WINDHOEK – The Namibia University of Science and Technology (NUST) chancellor Peter Katjavivi has spoken out against the internal chaos and infighting that has rocked the university’s top echelons.
According to Katjavivi, a university rocked by infighting and internal administrative problems cannot focus and contribute meaningfully towards national challenges beyond its shortcomings.
“It is for this reason that there is a need to ensure our university continues to function on the basis of its rules and procedures as provided for in the Act of parliament that established NUST,” Katjavivi said when he addressed the university staff yesterday.
Of late, NUST experienced endless infighting and
irregularities over the advertising and appointing of a vice
chancellor (VC) to replace Tjama Tjivikua who left last year.

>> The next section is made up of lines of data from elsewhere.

#[local] Set Default Proof Using "All".
Section read.
Context (s : CreateSpec) (cfg : gmap string configValue) (l : list (string * json)).
Hypothesis Hs : storable s.
Hypothesis Hcfg : stored_config s cfg.
Hypothesis Hl : qemu_config_payload cfg = JObj l.

Definition payload_map : gmap string json :=
  match cfg !! "memory" with
  | Some v => <["memory" := JStr (config_text v)]> (config_json <$> cfg)
  | None => config_json <$> cfg
  end.

Lemma payload_some k : is_Some (payload_map !! k) ↔ is_Some (cfg !! k).
Proof.
  unfold payload_map. destruct (cfg !! "memory") as [v|] eqn:E; [|by rewrite lookup_fmap, fmap_is_Some].
  destruct (decide (k = "memory")) as [->|Hne].
  - rewrite lookup_insert_eq, E. split; by eexists.
  - by rewrite lookup_insert_ne, lookup_fmap, fmap_is_Some.
Qed.

Lemma field_raw_payload name : name ∈ configKnownFields → fold_case name = name → field_raw name l = payload_map !! name.
Proof.
  intros Hk Hf. apply (field_raw_jmap payload_map); [exact Hl|]. intros k Hsome. apply payload_some in Hsome.
  by apply (config_names s cfg).
Qed.

Lemma field_raw_spec name : known_name name → field_raw name l = stored <$> field_of name (CreateSpec_optional s).
Proof.
  intros (Hk & Hf & Hv & Hm & Hd). rewrite field_raw_payload by done. rewrite <- (config_lookup s cfg) by done.
  unfold payload_map. destruct (cfg !! "memory"); [by rewrite lookup_insert_ne, lookup_fmap by done|by rewrite lookup_fmap].
Qed.

Lemma field_raw_memory :
  field_raw "memory" l = if (cs_Memory s =? 0)%Z then None else Some (JStr (itoa (cs_Memory s))).
Proof.
  rewrite field_raw_payload by (try done; by apply (bool_decide_unpack _)).
  unfold payload_map. pose proof (Hcfg "memory") as Hm. unfold vget in Hm. rewrite lookup_create_form in Hm.
  rewrite extra_not_known in Hm by (try done; by apply (bool_decide_unpack _)). cbn [CreateSpec_optional field_of String.eqb Ascii.eqb Bool.eqb] in Hm.
  unfold int_opt in Hm. destruct (cs_Memory s =? 0)%Z; cbn in Hm.
  - rewrite decide_False in Hm by (intros (_ & _ & []%is_Some_None)). by rewrite Hm, lookup_fmap, Hm.
  - rewrite decide_True in Hm by (split_and!; [done..|by eexists]). rewrite Hm, lookup_insert_eq.
    change (form_value (jint (cs_Memory s))) with (itoa (cs_Memory s)). unfold parseConfigValue. destruct Hs as (_ & Hmem & _).
    by rewrite atoi_itoa.
Qed.
End read.
#[local] Set Default Proof Using "Type".

(** What an extra parameter comes back as. *)
Definition canonical (v : string) : string := match atoi v with Some n => itoa n | None => v end.

Lemma extra_canonical v : extra_text (config_json (parseConfigValue v)) = canonical v.
Proof. unfold parseConfigValue, canonical. by destruct (atoi v). Qed.

(** The typed fields a read of the stored configuration has. *)
Definition reads_back (s : CreateSpec) (c : Config) : Prop :=
  cf_Name c = cs_Name s ∧ cf_Memory c = cs_Memory s ∧ cf_Cores c = cs_Cores s ∧ cf_Sockets c = cs_Sockets s ∧
  cf_CPU c = cs_CPU s ∧ cf_OSType c = cs_OSType s ∧ cf_SCSI0 c = cs_SCSI0 s ∧ cf_Net0 c = cs_Net0 s ∧
  cf_Boot c = cs_Boot s ∧ cf_Description c = "" ∧ cf_Template c = false ∧
  ∀ k v, cs_Extra s !! k = Some v → cf_Extra c !! k = Some (canonical v).

Lemma read_none_str l name : field_raw name l = None → str_field name l = Some "".
Proof. unfold str_field, decode_field. by intros ->. Qed.
Lemma read_none_int l name : field_raw name l = None → pveint_field name l = Some 0%Z.
Proof. unfold pveint_field. by intros ->. Qed.
Lemma read_none_bool l name : field_raw name l = None → pvebool_field name l = Some false.
Proof. unfold pvebool_field. by intros ->. Qed.

Ltac known := split_and!; first [reflexivity|discriminate|by apply (bool_decide_unpack _)].
Ltac spec_field Hs Hcfg Hl name :=
  let H := fresh "Hf" in
  pose proof (field_raw_spec _ _ _ Hs Hcfg Hl name ltac:(known)) as H;
  cbn [CreateSpec_optional field_of String.eqb Ascii.eqb Bool.eqb] in H.

Lemma decode_stored s cfg :
  storable s → stored_config s cfg → ∃ c, Config_UnmarshalJSON (qemu_config_payload cfg) = Some c ∧ reads_back s c.
Proof.
  intros Hs Hcfg. destruct (jmap_obj (payload_map cfg)) as (l & Hl & Hmap). change (qemu_config_payload cfg = JObj l) in Hl.
  pose proof (field_raw_memory s cfg l Hs Hcfg Hl) as Hmem.
  assert (field_raw "vmid" l = None) as Hvmid.
  { rewrite (field_raw_payload s cfg l Hs Hcfg Hl) by (by apply (bool_decide_unpack _) || done).
    apply eq_None_not_Some. rewrite (payload_some s cfg l Hs Hcfg Hl). rewrite Hcfg. by destruct (decide _) as [(_ & ? & _)|]; [|intros []%is_Some_None]. }
  spec_field Hs Hcfg Hl "name". spec_field Hs Hcfg Hl "description". spec_field Hs Hcfg Hl "cores".
  spec_field Hs Hcfg Hl "sockets". spec_field Hs Hcfg Hl "balloon". spec_field Hs Hcfg Hl "cpu". spec_field Hs Hcfg Hl "boot".
  spec_field Hs Hcfg Hl "ostype". spec_field Hs Hcfg Hl "scsi0". spec_field Hs Hcfg Hl "scsi1". spec_field Hs Hcfg Hl "net0".
  spec_field Hs Hcfg Hl "net1". spec_field Hs Hcfg Hl "agent". spec_field Hs Hcfg Hl "onboot". spec_field Hs Hcfg Hl "template".
  spec_field Hs Hcfg Hl "protection".
  pose proof Hs as (_ & Hm & Hco & Hso & Ht & Hextra & Hutf & _). rewrite !Forall_cons in Ht, Hutf. destruct_and!.
  assert (∀ z, (Z.abs z < 2 ^ 53)%Z → int64_ok z = true) as Hok by (intros z Hz; unfold int64_ok, min_int64, max_int64; lia).
  rewrite ?stored_str in * by done. rewrite ?stored_int in * by auto.
  rewrite Hl. unfold Config_UnmarshalJSON, as_struct.
  rewrite (read_str l "name" (cs_Name s)), (read_int l "cores" (cs_Cores s)), (read_int l "sockets" (cs_Sockets s)),
    (read_int_text l "memory" (cs_Memory s)), (read_str l "cpu" (cs_CPU s)), (read_str l "ostype" (cs_OSType s)),
    (read_str l "scsi0" (cs_SCSI0 s)), (read_str l "net0" (cs_Net0 s)), (read_str l "boot" (cs_Boot s)) by done.
  rewrite (read_none_str l "description"), (read_none_int l "balloon"), (read_none_str l "scsi1"), (read_none_str l "net1"),
    (read_none_str l "agent"), (read_none_bool l "onboot"), (read_none_bool l "template"), (read_none_bool l "protection") by done.
  unfold int_field, decode_field. rewrite Hvmid. eexists. split; [reflexivity|]. split_and!; try done.
  intros k v Hk. cbn [cf_Extra]. rewrite lookup_extra_keys, Hmap. destruct (Hextra _ _ Hk) as [Hd Hno].
  assert (∀ n, n ∈ configKnownFields → fold_case n = n) as Hfold.
  { clear. intros n Hn. repeat (apply elem_of_cons in Hn as [->|Hn]; [by vm_compute|]). by apply not_elem_of_nil in Hn. }
  assert (k ∉ configKnownFields) as Hkn by (intros Hin; apply Hno; by rewrite Hfold).
  assert (k ≠ "vmid" ∧ k ≠ "memory") as [Hv' Hm'] by (split; intros ->; apply Hkn, (bool_decide_unpack _); vm_compute; done).
  rewrite decide_False by done. rewrite <- extra_canonical.
  assert (payload_map cfg !! k = config_json <$> cfg !! k) as ->.
  { unfold payload_map. destruct (cfg !! "memory"); [by rewrite lookup_insert_ne, lookup_fmap by done|by rewrite lookup_fmap]. }
  assert (create_form s !! k = Some [v]) as Hform by by rewrite lookup_create_form, Hk.
  rewrite Hcfg, decide_True by (split_and!; [done..|by eexists]). unfold vget. by rewrite Hform.
Qed.

(** The stored configuration is one that JSON text keeps. *)
Definition utf8_config (cfg : gmap string configValue) : Prop :=
  map_Forall (λ k v, valid_utf8 k ∧ valid_utf8 (config_text v)) cfg.
Lemma itoa_utf8 z : valid_utf8 (itoa z).
Proof. apply segment_utf8, format_int_bytes. lia. Qed.
Lemma textual_jmap m : map_Forall (λ k j, valid_utf8 k ∧ textual j) m → textual (jmap m).
Proof.
  intros Hm. constructor. apply Forall_forall. intros [k j] Hin. cbn. apply Hm.
  by apply (elem_of_jmap m k j _ eq_refl).
Qed.
Lemma config_payload_kept cfg : utf8_config cfg → json_utf8 (qemu_config_payload cfg) = qemu_config_payload cfg.
Proof.
  intros Hcfg. apply textual_kept, textual_jmap.
  assert (map_Forall (λ k j, valid_utf8 k ∧ textual j) (config_json <$> cfg)) as Hj.
  { apply map_Forall_fmap. eapply map_Forall_impl; [exact Hcfg|]. intros k v [Hk Hv]. split; [done|].
    destruct v; cbn in *; by constructor. }
  destruct (cfg !! "memory") as [v|] eqn:Hm; [|done]. apply map_Forall_insert_2; [|done].
  destruct (Hcfg _ _ Hm). by split; [|constructor].
Qed.

Lemma field_of_in k v l : field_of k l = Some v → (k, Some v) ∈ l.
Proof.
  induction l as [|[x o] l IH]; [done|]. cbn. destruct (String.eqb_spec k x) as [->|]; [intros ->; by left|]. intros ?%IH. by right.
Qed.
Definition utf8_field_text (kv : string * option json) : Prop :=
  valid_utf8 kv.1 ∧ ∀ v, kv.2 = Some v → valid_utf8 (form_value v).
Lemma form_text_utf8 s k v : field_of k (CreateSpec_optional s) = Some v → valid_utf8 k ∧ valid_utf8 (form_value v).
Proof.
  assert (Forall utf8_field_text (CreateSpec_optional s)) as Hall.
  { assert (∀ t v, str_opt t = Some v → valid_utf8 (form_value v)) as Hstr.
    { unfold str_opt. intros t w. case_bool_decide; [done|]. intros [= <-]. apply to_utf8_valid. }
    assert (∀ z v, int_opt z = Some v → valid_utf8 (form_value v)) as Hint.
    { unfold int_opt. intros z w. destruct (z =? 0)%Z; [done|]. intros [= <-]. apply itoa_utf8. }
    repeat (apply Forall_cons_2 || apply Forall_nil_2); (split; [utf8_name|]); cbn [fst snd]; try apply Hstr; try apply Hint.
    - intros w [= <-]. apply itoa_utf8.
    - destruct (cs_Start s) as [[]|]; intros w [= <-]; utf8_name. }
  intros Hf%field_of_in. rewrite Forall_forall in Hall. destruct (Hall _ Hf) as [Hk Hv]. split; [done|by apply Hv].
Qed.
Lemma stored_config_utf8 s cfg : storable s → stored_config s cfg → utf8_config cfg.
Proof.
  intros Hs Hcfg k v Hk. rewrite Hcfg in Hk. case_decide as Hd; [|done]. injection Hk as <-. destruct Hd as (_ & _ & [vs Hvs]).
  assert (valid_utf8 k ∧ valid_utf8 (vget (create_form s) k)) as [Hk Hv].
  { unfold vget. rewrite lookup_create_form in *. destruct (cs_Extra s !! k) as [v|] eqn:E.
    - destruct Hs as (_ & _ & _ & _ & _ & _ & _ & He). exact (He _ _ E).
    - destruct (field_of k (CreateSpec_optional s)) as [v|] eqn:Hf; [|done]. by apply (form_text_utf8 s). }
  split; [done|]. unfold parseConfigValue. destruct (atoi _); [apply itoa_utf8|done].
Qed.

Tjivikua terminated his services and dropped a bombshell with accusations of factionalism threatening to rip the university apart.
In his resignation letter dated 1 March 2019 and addressed to the former chairperson of the NUST council Esi Schimming-Chase, higher education minister Itah Kandjii-Murangi was accused of interference.
Subsequently, Schimming-Chase also resigned in June last year, after she wrote a letter to Kandjii-Murangi expressing her disappointment because of the minister’s alleged continued interference in the university’s affairs.
Katjavivi cautioned that the university’s autonomous environment should ensure minimal external interference if the institution is to be managed professionally. “You can only do this if the university’s structures are not weakened but if they are, then it calls for external solutions to the university’s internal challenges. This usually breeds disharmony and a downward spiral movement for the institution. Therefore, this is a no-go area for any great institution like NUST,” he said.
Kandjii-Murangi in November inaugurated the new NUST external council members, whom she directed to kick off the process of appointing the vice chancellor with immediate effect.
In this regard, acting Vice Chancellor Morné Du Toit yesterday confirmed the new council took over the recruitment process in November.
“It is a topic that has dragged on for a long time. Last week, the search joint committee met again and an advertisement of the position was approved. The advert will go out this week. The closing date will be end of February. We hope the process will be concluded soon and I am hopeful we will conclude the process swiftly to have a VC,” Du Toit remarked.
On strengthening the university’s research capacity, Katjavivi said if NUST wants to be counted among the top universities, particularly in addressing the challenges confronting the nation, it should deepen the research and publication capacity.
According to him, this is especially significant now that the United Nations family has clearly outlined Sustainable Development Goals (SDGs) that every member country, including Namibia, has committed itself to.
Furthermore, as a member of the African Union and the Pan-African Parliament, he says Namibia is committed to the realisation of the African Union’s Agenda 2063.
Katjavivi said parliament will be embarking on a journey of monitoring and evaluating the implementation of SDGs, as well as AU Agenda 2063.
“In this regard, we are looking towards partnering with tertiary institutions in the country to undertake deeper research in these aspects. Very soon, we shall be knocking on the door of the vice chancellor to lend us some committed research intern students if resources permit,” he revealed.
Further, he noted since NUST is the country’s main university of science and technology, this caption should talk to the industrialisation of the country, adding NUST can only achieve this dream through innovation.
No-go area… NUST chancellor Peter Katjavivi.